You are listening to From Pain To Possibility with Susi Hately. You’ll hear Susi’s best ideas on how to reduce or even eradicate your pain, and learn how to listen to your body when it whispers so you don’t have to hear it scream. And now here’s your host, Susi Hately.

Susi (00:18.21)

Welcome and welcome back. I’m really glad that you’re here because today I want to talk about strength in a perspective that shows up in a quiet way, but very persistently, in the worlds of rehab and fitness, and in the lives of people who really are doing a lot of things correctly, but are still feeling stuck.

It’s this notion of what strength can’t solve. And as I get into this, I think it’s important to emphasize—and I know you know this—but it’s important to emphasize that this is not an anti-strength conversation. I love strength. I teach strength. Strength matters deeply. Strength restores capacity, it builds tolerance, and it gives people confidence again.

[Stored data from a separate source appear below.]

(* ===== verification/Kafka.v ===== *)
(** The Kafka backend of the request queue, the same in
    [go-control-plane/internal/queue/kafkaqueue.go] and
    [go-worker/internal/queue/kafkaqueue.go].

    Kafka and its client are a parameter, the class [Kafka]: a topic of one
    partition is a log that reading leaves as it is, and each consumer group has
    an offset into it, zero at first, which [ReadMessage] moves past the message it
    returns.  [ReadMessage] waits for a message until its context ends. *)
From S2P Require Import Prelude.
From S2P Require Import GoStr.
From S2P Require Import Http.
From S2P Require Import Queue.
Local Open Scope string_scope.
Local Open Scope list_scope.

(** ** The client *)
Inductive read_error := ContextDone | ReadError (e : string).
(** [kf_read group ends]: [ends] tells whether the context ends while the call
    waits; [None] is a call that waits for ever. *)
Class Kafka (S : Type) := {
  kf_write : Ctx → string → S → option string * S;
  kf_read : string → bool → S → option (string + read_error) * S;
  kf_bounds : S → result (Z * Z);             (* the first and the last offset *)
  kf_log : S → list string;
  kf_committed : S → string → nat;
  law_write ctx v s : let '(e, s') := kf_write ctx v s in
    (∀ g, kf_committed s' g = kf_committed s g) ∧
    (if e is None then kf_log s' = kf_log s ++ [v] else kf_log s' ∈ [kf_log s; kf_log s ++ [v]]);
  law_read g ends s : let '(r, s') := kf_read g ends s in
    kf_log s' = kf_log s ∧ (∀ h, h ≠ g → kf_committed s' h = kf_committed s h) ∧
    match r with
    | Some (inl v) => kf_log s !! kf_committed s g = Some v ∧ kf_committed s' g = Datatypes.S (kf_committed s g)
    | Some (inr ContextDone) => kf_committed s' g = kf_committed s g ∧ ends = true
    | Some (inr (ReadError _)) => kf_committed s' g = kf_committed s g
    | None => kf_committed s' g = kf_committed s g ∧ ends = false ∧ (length (kf_log s) <= kf_committed s g)%nat
    end;
  law_bounds s : match kf_bounds s with
                 | Ok (first, last) => (last - first)%Z = Z.of_nat (length (kf_log s)) | Err _ => True
                 end }.

Record KafkaQueue := mkKafkaQueue { kq_brokers : string; kq_topic : string; kq_groupID : string }.
Definition NewKafkaQueue (brokers topic : string) : KafkaQueue :=
  mkKafkaQueue brokers (if decide (topic = "") then "refinery.queue" else topic) "refinery-pop".
Definition peek_group : string := "refinery-peek".

Section kafka.
Context {S : Type} `{Kafka S, Codec Request} (k : KafkaQueue).

Definition ensure : option string :=
  if decide (kq_brokers k = "") then Some "kafka brokers not configured" else None.

Definition KafkaQueue_Enqueue (ctx : Ctx) (now : Z) (r : Request) (s : S) : option string * S :=
  match ensure with
  | Some e => (Some e, s)
  | None => kf_write ctx (marshal (stamp now r)) s
  end.
Definition KafkaQueue_Clear : option string := Some "clear not supported for kafka backend".
Definition KafkaQueue_Stats (s : S) : result Stats :=
  match ensure with
  | Some e => Err e
  | None => match kf_bounds s with
            | Ok (first, last) => Ok (mkStats (last - first) 0)
            | Err e => Err e
            end
  end.

(** The loops of [List] and [Pop]: read until there are [max] requests; a message
    that does not decode is dropped.  The result is the requests and the error that
    ended the loop, or [None] when a read waits for ever; the outer [None] is a run
    out of [fuel]. *)
Fixpoint read_loop (fuel : nat) (group : string) (ends : bool) (max : nat) (items : list Request) (s : S)
    : option (option (list Request * option read_error) * S) :=
  match fuel with
  | O => None
  | Datatypes.S fuel =>
    if decide (length items < max)%nat then
      match kf_read group ends s with
      | (None, s') => Some (None, s')
      | (Some (inr e), s') => Some (Some (items, Some e), s')
      | (Some (inl v), s') =>
        read_loop fuel group ends max (match unmarshal v with Some r => items ++ [r] | None => items end) s'
      end
    else Some (Some (items, None), s)
  end.
(** Enough fuel: each turn but the last reads a message. *)
Definition read_fuel (group : string) (s : S) : nat := 2 + length (kf_log s).

(** [List] reads for two seconds, and drops the error. *)
Definition KafkaQueue_List (fuel : nat) (s : S) : option (result (list Request) * S) :=
  match ensure with
  | Some e => Some (Err e, s)
  | None => '(r, s') ← read_loop fuel peek_group true 50 [] s;
            Some (Ok (match r with Some (items, _) => items | None => [] end), s')
  end.
(** [Pop]: [None] inside is a call that does not return. *)
Definition KafkaQueue_Pop (fuel : nat) (ends : bool) (max : Z) (s : S)
    : option (option (list Request * option string) * S) :=
  match ensure with
  | Some e => Some (Some ([], Some e), s)
  | None =>
    let max := if decide (max <= 0)%Z then 1%Z else max in
    '(r, s') ← read_loop fuel (kq_groupID k) ends (Z.to_nat max) [] s;
    Some (match r with
          | None => None
          | Some (items, Some (ReadError e)) => Some (items, Some e)
          | Some (items, _) => Some (items, None)
          end, s')
  end.

(** ** The queue behind a group's offset *)
Definition unread (group : string) (s : S) : list string := drop (kf_committed s group) (kf_log s).
Definition waiting (group : string) (s : S) : list Request := omap unmarshal (unread group s).

Lemma unread_cons group s s' v :
  kf_log s' = kf_log s → kf_log s !! kf_committed s group = Some v →
  kf_committed s' group = Datatypes.S (kf_committed s group) → unread group s = v :: unread group s'.
Proof using Type. intros Hlog Hv Hc. unfold unread. rewrite Hlog, Hc. by apply drop_S. Qed.

Definition read_post (group : string) (ends : bool) (max : nat) (items : list Request) (s : S)
    (r : option (list Request * option read_error)) (s' : S) : Prop :=
  kf_log s' = kf_log s ∧ (∀ h, h ≠ group → kf_committed s' h = kf_committed s h) ∧
  ∃ got, waiting group s = got ++ waiting group s' ∧
  match r with
  | None => ends = false ∧ waiting group s' = [] ∧ (length (items ++ got) < max)%nat
  | Some (out, e) => out = items ++ got ∧ (length items <= max → length out <= max)%nat ∧
      match e with
      | None => (max <= length out)%nat
      | Some ContextDone => ends = true ∧ (length out < max)%nat
      | Some (ReadError _) => (length out < max)%nat
      end
  end.
Lemma read_loop_spec fuel group ends max items s : (length (unread group s) + 2 <= fuel)%nat →
  ∃ r s', read_loop fuel group ends max items s = Some (r, s') ∧ read_post group ends max items s r s'.
Proof using Type.
  revert items s. induction fuel as [|fuel IH]; intros items s Hf; [lia|]. cbn [read_loop].
  case_decide as Hlt.
  2:{ eexists _, s. split; [done|]. split; [done|]. split; [done|]. exists []. rewrite app_nil_r. naive_solver lia. }
  pose proof (law_read group ends s) as Hlaw. destruct (kf_read group ends s) as [[[v|e]|] s'].
  - destruct Hlaw as (Hlog & Hoth & Hv & Hc). pose proof (unread_cons group s s' v Hlog Hv Hc) as Hun.
    set (items' := match unmarshal v with Some r => items ++ [r] | None => items end).
    destruct (IH items' s') as (r & s2 & Hrun & Hlog2 & Hoth2 & got & Hw & Hr).
    { rewrite Hun in Hf. simpl in Hf. lia. }
    exists r, s2. split; [done|]. split; [congruence|].
    split; [intros h Hh; rewrite Hoth2 by done; by apply Hoth|].
    assert (Hgot : ∃ new, items' = items ++ new ∧ waiting group s = new ++ waiting group s' ∧ (length items' <= max)%nat).
    { unfold waiting, items'. rewrite Hun. cbn [omap list_omap]. destruct (unmarshal v) as [q|].
      - exists [q]. rewrite length_app. simpl. split; [done|]. split; [done|lia].
      - exists []. rewrite app_nil_r. split; [done|]. split; [done|lia]. }
    destruct Hgot as (new & Hi & Hnew & Hlen). exists (new ++ got).
    split; [by rewrite Hnew, Hw, app_assoc|]. rewrite app_assoc, <-Hi.
    destruct r as [[out [[]|]]|]; naive_solver.
  - destruct Hlaw as (Hlog & Hoth & Hlaw). eexists _, s'. split; [done|]. split; [done|]. split; [done|].
    exists []. rewrite app_nil_r. assert (Hc : kf_committed s' group = kf_committed s group) by (destruct e; naive_solver).
    unfold waiting, unread. rewrite Hlog, Hc. split; [done|]. split; [done|]. split; [lia|]. destruct e; naive_solver.
  - destruct Hlaw as (Hlog & Hoth & Hc & He & Hend). eexists None, s'. split; [done|]. split; [done|]. split; [done|].
    exists []. rewrite app_nil_r. unfold waiting, unread. rewrite Hlog, Hc, drop_ge by done. naive_solver.
Qed.
(** The backend of both programs, on contexts that end while [Pop] waits. *)
Definition KafkaQueue_Backend : Backend S := {|
  q_Enqueue := KafkaQueue_Enqueue;
  q_List _ s := match KafkaQueue_List (read_fuel peek_group s) s with Some r => r | None => (Ok [], s) end;
  q_Clear _ s := (KafkaQueue_Clear, s);
  q_Stats _ _ s := (KafkaQueue_Stats s, s);
  q_Pop _ max s := match KafkaQueue_Pop (read_fuel (kq_groupID k) s) true max s with
                   | Some (Some r, s') => (r, s') | _ => (([], None), s)
                   end |}.
Lemma read_fuel_enough group s : (length (unread group s) + 2 <= read_fuel group s)%nat.
Proof using Type. unfold unread, read_fuel. rewrite length_drop. lia. Qed.
End kafka.

Section theorems.
Context {S : Type} `{Kafka S, Codec Request} (k : KafkaQueue) (Hbrokers : kq_brokers k ≠ "").

(** C15. [Pop] returns the requests at its group's offset, in order, each once, and
    never more than it was asked for; it returns fewer only when its context has
    ended or with the client's error; otherwise it waits for more, for ever if
    none comes.  The topic keeps them: [Stats] still counts what was popped. *)
Theorem kafka_pop_spec ends max s :
  let want := Z.to_nat (if decide (max <= 0)%Z then 1%Z else max) in
  ∃ r s' got, KafkaQueue_Pop k (read_fuel (kq_groupID k) s) ends max s = Some (r, s') ∧
    waiting (kq_groupID k) s = got ++ waiting (kq_groupID k) s' ∧
    (∀ h, h ≠ kq_groupID k → waiting h s' = waiting h s) ∧
    match r with
    | None => ends = false ∧ waiting (kq_groupID k) s' = [] ∧ (length got < want)%nat
    | Some (out, e) => out = got ∧ (length out <= want)%nat ∧
        (e = None → length out = want ∨ ends = true)
    end ∧
    ∀ a b, KafkaQueue_Stats k s = Ok a → KafkaQueue_Stats k s' = Ok b → st_Length b = st_Length a.
Proof using Hbrokers.
  intros want. unfold KafkaQueue_Pop, ensure. rewrite decide_False by done. fold want.
  destruct (read_loop_spec (read_fuel (kq_groupID k) s) (kq_groupID k) ends want [] s)
    as (r & s' & -> & Hlog & Hoth & got & Hw & Hr); [apply read_fuel_enough|].
  eexists _, s', got. split; [reflexivity|]. split; [done|]. split; [|split].
  - intros h Hh. unfold waiting, unread. by rewrite Hlog, Hoth.
  - destruct r as [[out [[|e]|]]|]; naive_solver lia.
  - intros a b. unfold KafkaQueue_Stats, ensure. rewrite decide_False by done.
    pose proof (law_bounds s) as Ha. pose proof (law_bounds s') as Hb.
    destruct (kf_bounds s) as [[f l]|], (kf_bounds s') as [[f' l']|]; intros; simplify_eq/=.
    rewrite Ha, Hb. by rewrite Hlog.
Qed.

(** [List] moves the offset of a group of its own: what it has listed it does not
    list again, though no one popped it. *)
Theorem kafka_lists_once s : peek_group ≠ kq_groupID k →
  ∃ items s', KafkaQueue_List k (read_fuel peek_group s) s = Some (Ok items, s') ∧
    waiting peek_group s = items ++ waiting peek_group s' ∧
    waiting (kq_groupID k) s' = waiting (kq_groupID k) s.
Proof using Hbrokers.
  intros Hne. unfold KafkaQueue_List, ensure. rewrite decide_False by done.
  destruct (read_loop_spec (read_fuel peek_group s) peek_group true 50 [] s)
    as (r & s' & -> & Hlog & Hoth & got & Hw & Hr); [apply read_fuel_enough|].
  destruct r as [[out e]|]; [|naive_solver]. destruct Hr as [-> _].
  exists got, s'. split; [done|]. split; [done|]. unfold waiting, unread. by rewrite Hlog, Hoth.
Qed.
End theorems.

(** ** A topic in memory, for the witness *)
Record Topic := mkTopic { tp_log : list string; tp_offsets : gmap string nat }.
Definition offset_of (t : Topic) (group : string) : nat := default 0%nat (tp_offsets t !! group).
Definition topic_kafka : Kafka Topic.
Proof.
  refine {|
    kf_write _ v t := (None, mkTopic (tp_log t ++ [v]) (tp_offsets t));
    kf_read group ends t :=
      match tp_log t !! offset_of t group with
      | Some v => (Some (inl v), mkTopic (tp_log t) (<[group := Datatypes.S (offset_of t group)]> (tp_offsets t)))
      | None => (if ends then Some (inr ContextDone) else None, t)
      end;
    kf_bounds t := Ok (0%Z, Z.of_nat (length (tp_log t)));
    kf_log := tp_log; kf_committed := offset_of |}.
  - done.
  - intros group ends t. destruct (tp_log t !! offset_of t group) as [v|] eqn:Hv; simpl.
    + split; [done|]. split; [|split; [done|]].
      * intros h Hh. unfold offset_of. simpl. by rewrite lookup_insert_ne.
      * unfold offset_of. simpl. by rewrite lookup_insert_eq.
    + apply lookup_ge_None in Hv. by destruct ends.
  - intros t. simpl. lia.
Defined.
Definition sample_topic : Topic :=
  mkTopic ["junk"; marshal (sample_request "six"); marshal (sample_request "numpy")] ∅.
Lemma kafka_pop_spec_witness :
  let k := NewKafkaQueue "kafka:9092" "" in
  ∃ out e s', @KafkaQueue_Pop Topic topic_kafka countable_codec k 5 true 1 sample_topic = Some (Some (out, e), s') ∧
    @waiting Topic topic_kafka countable_codec "refinery-pop" sample_topic =
      out ++ @waiting Topic topic_kafka countable_codec "refinery-pop" s' ∧ (length out <= 1)%nat.
Proof.
  intros k. destruct (@kafka_pop_spec Topic topic_kafka countable_codec k ltac:(discriminate) true 1 sample_topic)
    as (r & s' & got & Hpop & Hw & _ & Hr & _).
  destruct r as [[out e]|]; [destruct Hr as (-> & Hlen & _)|by destruct Hr].
  exists got, e, s'. split; [exact Hpop|]. split; [exact Hw|exact Hlen].
Defined.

And for many people, a lot of people, strength is an essential part of healing. There’s a point where strength stops being the thing that’s missing, and we don’t recognize that moment. We keep adding more of the wrong ingredient, expecting a better result, but it’s not happening.

Strength has become the answer that so many people reach for first because it works, especially at a certain point in the process. When someone experiences pain or injury, they often lose trust in their body and they lose capacity. So they reach for strength because they’re feeling weaker, and strength gives them something concrete to rebuild.

It’s also measurable, tangible, and feels productive in a process that can feel otherwise very vague and uncertain. In the rehab world, there’s a leaning on strength because it can provide structure, and in the fitness world, there’s a celebration of strength because it’s visible and empowering. And it all works to a point, but there’s still this quieter truth, as I mentioned earlier, that doesn’t get talked about enough.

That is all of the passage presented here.